─── Recorded information

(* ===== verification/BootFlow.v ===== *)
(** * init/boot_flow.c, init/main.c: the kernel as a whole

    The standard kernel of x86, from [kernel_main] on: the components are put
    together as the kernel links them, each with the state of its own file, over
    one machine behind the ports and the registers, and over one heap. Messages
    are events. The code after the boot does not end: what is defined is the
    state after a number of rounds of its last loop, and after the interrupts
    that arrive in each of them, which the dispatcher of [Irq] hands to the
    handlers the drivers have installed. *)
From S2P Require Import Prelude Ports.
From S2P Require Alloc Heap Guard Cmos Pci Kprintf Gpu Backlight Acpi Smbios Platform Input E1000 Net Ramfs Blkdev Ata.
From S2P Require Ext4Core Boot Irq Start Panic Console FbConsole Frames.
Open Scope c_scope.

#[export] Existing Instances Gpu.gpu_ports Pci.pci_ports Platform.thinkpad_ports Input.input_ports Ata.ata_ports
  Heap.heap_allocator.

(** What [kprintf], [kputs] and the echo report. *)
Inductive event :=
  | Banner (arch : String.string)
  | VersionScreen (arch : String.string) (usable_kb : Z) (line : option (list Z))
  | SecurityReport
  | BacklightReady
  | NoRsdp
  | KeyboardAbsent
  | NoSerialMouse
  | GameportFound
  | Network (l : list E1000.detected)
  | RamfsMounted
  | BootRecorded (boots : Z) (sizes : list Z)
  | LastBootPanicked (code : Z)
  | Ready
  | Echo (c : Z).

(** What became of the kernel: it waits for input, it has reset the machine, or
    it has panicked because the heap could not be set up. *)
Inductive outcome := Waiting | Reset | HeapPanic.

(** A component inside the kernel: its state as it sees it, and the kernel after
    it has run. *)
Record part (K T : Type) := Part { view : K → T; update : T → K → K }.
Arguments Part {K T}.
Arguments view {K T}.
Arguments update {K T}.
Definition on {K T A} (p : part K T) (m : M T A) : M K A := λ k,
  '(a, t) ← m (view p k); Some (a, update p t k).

──────

> **Instructions for the task**:
Only lines with the word "state" go in the answer. Take them all from the entries above.

> **Exercise solution**:
    together as the kernel links them, each with the state of its own file, over
    state after a number of rounds of its last loop, and after the interrupts
(** A component inside the kernel: its state as it sees it, and the kernel after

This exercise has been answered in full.